Handling paginated APIs with Mutiny
At the beginning of the Mutiny adventure, my friend Alex came to me with an interesting problem. Alex wanted to retrieve data from a REST service in a reactive manner. So far, no problem, we have everything for this in our toolbox. But, this service, as many services, is using pagination. Ah! That makes things a bit more spicy. Alex wanted to retrieve all the items and consume them as a stream, but you can’t retrieve the items in one batch. You need to invoke the service for every page, extract the items and feed the stream.

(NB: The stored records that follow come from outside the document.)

(** * PageRank: the transition model, the sampling estimator and the
      iterative estimator of [pagerank.py], embedded and verified.

    Numbers: the Python code computes with floats, and the program is
    embedded twice.  The definitions at the top level compute over the exact
    rationals [Q]: an equation on ranks is read up to [==] (equality of
    fractions) and gives the values of the program up to the rounding of its
    floats.  The module [B64] is the same program in binary64, on the
    primitive floats.  What depends on the rounding is settled there:
    whether the loop of the iterative estimator is left, whether
    [random.choices] accepts its weights, and the exact values returned.

    Containers: a corpus is a Python [dict] from page names to [set]s of page
    names; dictionaries are [gmap string _], sets are [gset string].  The
    order in which a dictionary is traversed is the order of [map_to_list].

    Failures: a Python exception is a value [Raise e] of the [result] type;
    the [while True] loop of the iterative estimator takes fuel and yields
    [None] when the fuel is used up before the loop is left.

    Randomness: [random.choice] and [random.choices] follow their CPython
    definitions, with the uniform variate that a call consumes as an
    argument; turn [i] of the sampling loop consumes the variate [rng i]. *)

From Stdlib Require Import QArith Qabs Qround Lqa Floats.
From stdpp Require Import gmap strings list fin_maps fin_sets.

Open Scope Q_scope.

(** ** Python exceptions and the result of a call *)

Inductive exn : Set :=
  | KeyError
  | IndexError
  | ValueError
  | ZeroDivisionError
  | UnboundLocalError.

Inductive result (A : Type) : Type :=
  | Ok (a : A)
  | Raise (e : exn).
Arguments Ok {A} a.
Arguments Raise {A} e.

#[global] Instance result_ret : MRet result := λ A a, Ok a.
#[global] Instance result_bind : MBind result := λ A B f r,
  match r with
  | Ok a => f a
  | Raise e => Raise e
  end.

Module Py.

(** [for x in xs: body], the loop state threaded through the body. *)
Fixpoint for_in {A S : Type} (xs : list A) (body : A → S → result S) (s : S)
    : result S :=
  match xs with
  | [] => Ok s
  | x :: rest => s' ← body x s; for_in rest body s'
  end.

(** [[f(x) for x in xs]] *)
Fixpoint comprehension {A B : Type} (f : A → result B) (xs : list A)
    : result (list B) :=
  match xs with
  | [] => Ok []
  | x :: rest => y ← f x; ys ← comprehension f rest; Ok (y :: ys)
  end.

(** The keys of a dictionary, in traversal order: [for k in d]. *)
Definition keys {V : Type} (d : gmap string V) : list string :=
  (map_to_list d).*1.

(** [d[k]] *)
Definition getitem {V : Type} (d : gmap string V) (k : string) : result V :=
  match d !! k with
  | Some v => Ok v
  | None => Raise KeyError
  end.

(** [xs[i]] on a list, for a non-negative index. *)
Definition index {A : Type} (xs : list A) (i : nat) : result A :=
  match xs !! i with
  | Some x => Ok x
  | None => Raise IndexError
  end.

(** [len(_)] as a number. *)
Definition of_nat (n : nat) : Q := inject_Z (Z.of_nat n).

(** [x / y], true division. *)
Definition truediv (x y : Q) : result Q :=
  if Qeq_bool y 0 then Raise ZeroDivisionError else Ok (x / y).

(** [range(n)] for a Python integer [n]: empty when [n <= 0]. *)
Definition range (n : Z) : list nat := seq 0 (Z.to_nat n).

(** [s == set()] *)
Definition is_empty_set (s : gset string) : bool := bool_decide (s = ∅).

(** [sum(d.values())] *)
Definition sum_values (d : gmap string Q) : Q :=
  foldr (λ kv acc, kv.2 + acc) 0 (map_to_list d).

End Py.

(** ** The [random] module, with the generator's output as an input

    [u] is the uniform variate of the half-open unit interval that the call
    consumes. *)

Module Random.

(** The loop of [bisect.bisect_right(a, x, lo, hi)]:
    [while lo < hi: mid = (lo + hi) // 2;
                    if x < a[mid]: hi = mid  else: lo = mid + 1].
    [hi - lo] shrinks at every turn, so [hi - lo] turns are enough. *)
Fixpoint bisect_loop (turns : nat) (a : list Q) (x : Q) (lo hi : nat)
    : result nat :=
  match turns with
  | O => Ok lo
  | S turns' =>
      if decide (lo < hi)%nat then
        let mid := ((lo + hi) / 2)%nat in
        a_mid ← Py.index a mid;
        if Qlt_le_dec x a_mid
        then bisect_loop turns' a x lo mid
        else bisect_loop turns' a x (mid + 1)%nat hi
      else Ok lo
  end.

Definition bisect (a : list Q) (x : Q) (lo hi : nat) : result nat :=
  bisect_loop (hi - lo) a x lo hi.

(** [itertools.accumulate(weights)]: the running sums. *)
Fixpoint accumulate_from (acc : Q) (ws : list Q) : list Q :=
  match ws with
  | [] => []
  | w :: rest => (acc + w) :: accumulate_from (acc + w) rest
  end.

Definition accumulate (ws : list Q) : list Q :=
  match ws with
  | [] => []
  | w :: rest => w :: accumulate_from w rest
  end.

(** [random.choice(seq)]: [seq[randbelow(len(seq))]], the index being
    [floor(u * len(seq))] for a variate [u] of the unit interval. *)
Definition choice {A : Type} (u : Q) (seq : list A) : result A :=
  if decide (length seq = 0)%nat then Raise IndexError
  else Py.index seq (Z.to_nat (Qfloor (u * Py.of_nat (length seq)))).

(** [random.choices(population, weights)] with the default [k=1]: a list
    of one element.  Over the rationals every total is finite, so the test
    [not isfinite(total)] of CPython has no case here; [B64.choices] has
    it. *)
Definition choices {A : Type} (u : Q) (population : list A) (weights : list Q)
    : result (list A) :=
  let n := length population in
  let cum_weights := accumulate weights in
  if decide (length cum_weights ≠ n) then Raise ValueError
  else
    total ← match last cum_weights with
            | Some t => Ok t
            | None => Raise IndexError
            end;
    if Qle_bool total 0 then Raise ValueError
    else
      let hi := (n - 1)%nat in
      i ← bisect cum_weights (u * total) 0 hi;
      x ← Py.index population i;
      Ok [x].

End Random.

(** ** [pagerank.py] *)

(** [transition_model(corpus, page, damping_factor)] *)
Definition transition_model (corpus : gmap string (gset string)) (page : string)
    (damping_factor : Q) : result (gmap string Q) :=
  let web_pages_count := size corpus in
  output ← Py.for_in (Py.keys corpus) (λ web_page output,
              baseline ← Py.truediv (1 - damping_factor) (Py.of_nat web_pages_count);
              Ok (<[web_page := baseline]> output)) ∅;
  linked ← Py.getitem corpus page;
  if negb (Py.is_empty_set linked) then
    let linked_pages_count := size linked in
    Py.for_in (elements linked) (λ linked_page output,
      old ← Py.getitem output linked_page;
      share ← Py.truediv damping_factor (Py.of_nat linked_pages_count);
      Ok (<[linked_page := old + share]> output)) output
  else
    Py.for_in (Py.keys corpus) (λ web_page output,
      uniform ← Py.truediv 1 (Py.of_nat web_pages_count);
      Ok (<[web_page := uniform]> output)) output.

(** The first half of the body of [for i in range(n)] in [sample_pagerank]:
    the page sampled at turn [i], from the variable [sample] (unbound before
    the first turn). *)
Definition next_sample (corpus : gmap string (gset string)) (damping_factor : Q)
    (rng : nat → Q) (i : nat) (sample : option string) : result string :=
  if decide (i = 0)%nat then
    Random.choice (rng i) (Py.keys corpus)
  else
    current ← match sample with
              | Some s => Ok s
              | None => Raise UnboundLocalError
              end;
    sample_transition ← transition_model corpus current damping_factor;
    weights ← Py.comprehension (Py.getitem sample_transition)
                (Py.keys sample_transition);
    drawn ← Random.choices (rng i) (Py.keys sample_transition) weights;
    Py.index drawn 0.

(** One turn of the sampling loop: the page is sampled, then
    [output[sample] = output[sample] + 1 / n].  The loop state is the
    variable [sample] and the dictionary [output]. *)
Definition sample_turn (corpus : gmap string (gset string)) (damping_factor : Q)
    (n : Z) (rng : nat → Q) (i : nat) (st : option string * gmap string Q)
    : result (option string * gmap string Q) :=
  let '(sample, output) := st in
  sample ← next_sample corpus damping_factor rng i sample;
  old ← Py.getitem output sample;
  weight ← Py.truediv 1 (inject_Z n);
  Ok (Some sample, <[sample := old + weight]> output).

(** [sample_pagerank(corpus, damping_factor, n)]; [rng i] is the uniform
    variate consumed by turn [i] of the sampling loop. *)
Definition sample_pagerank (corpus : gmap string (gset string)) (damping_factor : Q)
    (n : Z) (rng : nat → Q) : result (gmap string Q) :=
  output ← Py.for_in (Py.keys corpus) (λ web_page output,
              Ok (<[web_page := 0]> output)) ∅;
  st ← Py.for_in (Py.range n) (sample_turn corpus damping_factor n rng)
         (None, output);
  Ok st.2.

(** The body of [for web_page in corpus] inside a pass of
    [iterate_pagerank]: what [web_page] adds to [prob_visit_from_other]
    for [current_page]. *)
Definition visit_from (corpus : gmap string (gset string)) (web_pages_count : nat)
    (output_copy : gmap string Q) (current_page web_page : string)
    (prob_visit_from_other : Q) : result Q :=
  linked ← Py.getitem corpus web_page;
  if negb (Py.is_empty_set linked) then
    if decide (current_page ∈ linked) then
      rank ← Py.getitem output_copy web_page;
      share ← Py.truediv rank (Py.of_nat (size linked));
      Ok (prob_visit_from_other + share)
    else Ok prob_visit_from_other
  else
    rank ← Py.getitem output_copy web_page;
    share ← Py.truediv rank (Py.of_nat web_pages_count);
    Ok (prob_visit_from_other + share).

(** One pass of the [while True] loop of [iterate_pagerank], from the
    snapshot [output_copy]: the loop [for current_page in output_copy]. *)
Definition iterate_pass (corpus : gmap string (gset string)) (damping_factor : Q)
    (web_pages_count : nat) (output_copy output : gmap string Q)
    : result (gmap string Q) :=
  Py.for_in (Py.keys output_copy) (λ current_page output,
    prob_visit_from_other ←
      Py.for_in (Py.keys corpus)
        (visit_from corpus web_pages_count output_copy current_page) 0;
    baseline ← Py.truediv (1 - damping_factor) (Py.of_nat web_pages_count);
    Ok (<[current_page := baseline + damping_factor * prob_visit_from_other]> output))
    output.

(** The convergence threshold [0.001]. *)
Definition threshold : Q := 1 # 1000.

(** [[output[page] - output_copy[page] for page in output_copy
      if abs(output[page] - output_copy[page]) > 0.001]] *)
Definition significant_differences (output output_copy : gmap string Q)
    : result (list Q) :=
  Py.for_in (Py.keys output_copy) (λ page acc,
    new ← Py.getitem output page;
    old ← Py.getitem output_copy page;
    if Qlt_le_dec threshold (Qabs (new - old))
    then Ok (acc ++ [new - old])
    else Ok acc) [].

(** The [while True] loop of [iterate_pagerank], at most [fuel] passes. *)
Fixpoint iterate_loop (fuel : nat) (corpus : gmap string (gset string))
    (damping_factor : Q) (web_pages_count : nat) (output : gmap string Q)
    : option (result (gmap string Q)) :=
  match fuel with
  | O => None
  | S fuel' =>
      let output_copy := output in
      match iterate_pass corpus damping_factor web_pages_count output_copy output with
      | Raise e => Some (Raise e)
      | Ok output =>
          match significant_differences output output_copy with
          | Raise e => Some (Raise e)
          | Ok differences =>
              if decide (length differences = 0)%nat then Some (Ok output)
              else iterate_loop fuel' corpus damping_factor web_pages_count output
          end
      end
  end.

(** The initial vector of [iterate_pagerank]: [1 / len(corpus)] everywhere. *)
Definition initial_ranks (corpus : gmap string (gset string))
    : result (gmap string Q) :=
  Py.for_in (Py.keys corpus) (λ web_page output,
    start ← Py.truediv 1 (Py.of_nat (size corpus));
    Ok (<[web_page := start]> output)) ∅.

(** [iterate_pagerank(corpus, damping_factor)] *)
Definition iterate_pagerank (fuel : nat) (corpus : gmap string (gset string))
    (damping_factor : Q) : option (result (gmap string Q)) :=
  match initial_ranks corpus with
  | Raise e => Some (Raise e)
  | Ok output => iterate_loop fuel corpus damping_factor (size corpus) output
  end.

(** ** Concrete corpora *)

Definition corpus_single : gmap string (gset string) := {[ "A" := ∅ ]}.
Definition corpus_pair : gmap string (gset string) :=
  <[ "A" := {[ "B" ]} ]> {[ "B" := {[ "A" ]} ]}.
Definition corpus_dangling : gmap string (gset string) :=
  <[ "A" := ∅ ]> {[ "B" := {[ "A" ]} ]}.
Definition corpus_foreign : gmap string (gset string) := {[ "A" := {[ "B" ]} ]}.

(** ** Specification-side definitions *)

(** The sum of [f] over a list. *)
Definition sumQ {A : Type} (f : A → Q) (l : list A) : Q :=
  foldr (λ x acc, f x + acc) 0 l.

(** The outbound links of a node, its out-degree and its rank in a vector. *)
Definition links (corpus : gmap string (gset string)) (q : string) : gset string :=
  default ∅ (corpus !! q).
Definition outdegree (corpus : gmap string (gset string)) (q : string) : nat :=
  size (links corpus q).
Definition rank (ranks : gmap string Q) (q : string) : Q :=
  default 0 (ranks !! q).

So, how to achieve this in a reactive manner and build a proper stream of items without loosing your sanity? Let’s have a look!
The Punk API
First, we need an API. Alex introduced me to the Punk API, a REST API to retrieve beers. That’s fun, and even better, it uses pagination. We got our API!
If you call https://api.punkapi.com/v2/beers?page=1
, you get a JSON array
like:
[
{
first beer
},
{
second beer
},
// ...
]
I won’t show discuss the content of each object, the documentation page does
a great job about that. Let’s focus on the pagination aspect. First, we
passed the page
query parameter, indicating which page we want.
Generally, when you retrieve a page, the API provides a way to know if there
is a next page (a special field in the JSON document, or HTTP header), but
the Punk API does not provide any hint. So, to retrieve all the beers, we
need to invoke the service for page 1, 2, 3… until the returned JSON array
is empty.
In an imperative world, to retrieve all the beers, you would do something like this:
List<Beer> beers = ...;
int page = 1;
List<Beer> batch = ...
do {
batch= getBeersFromPage(page);
beers.addAll(batch);
page = page + 1;
} while (! batch.isEmpty());
How can we achieve the same in a reactive manner and build a stream of beer?
Let’s proceed step by step.
Retrieving a single page
First, we need to see how we can retrieve a single page. I’m going to use the Vert.x Web Client, but you can use any reactive HTTP clients providing a Mutiny API.
// Create the client
WebClient client = WebClient.create(vertx, new WebClientOptions()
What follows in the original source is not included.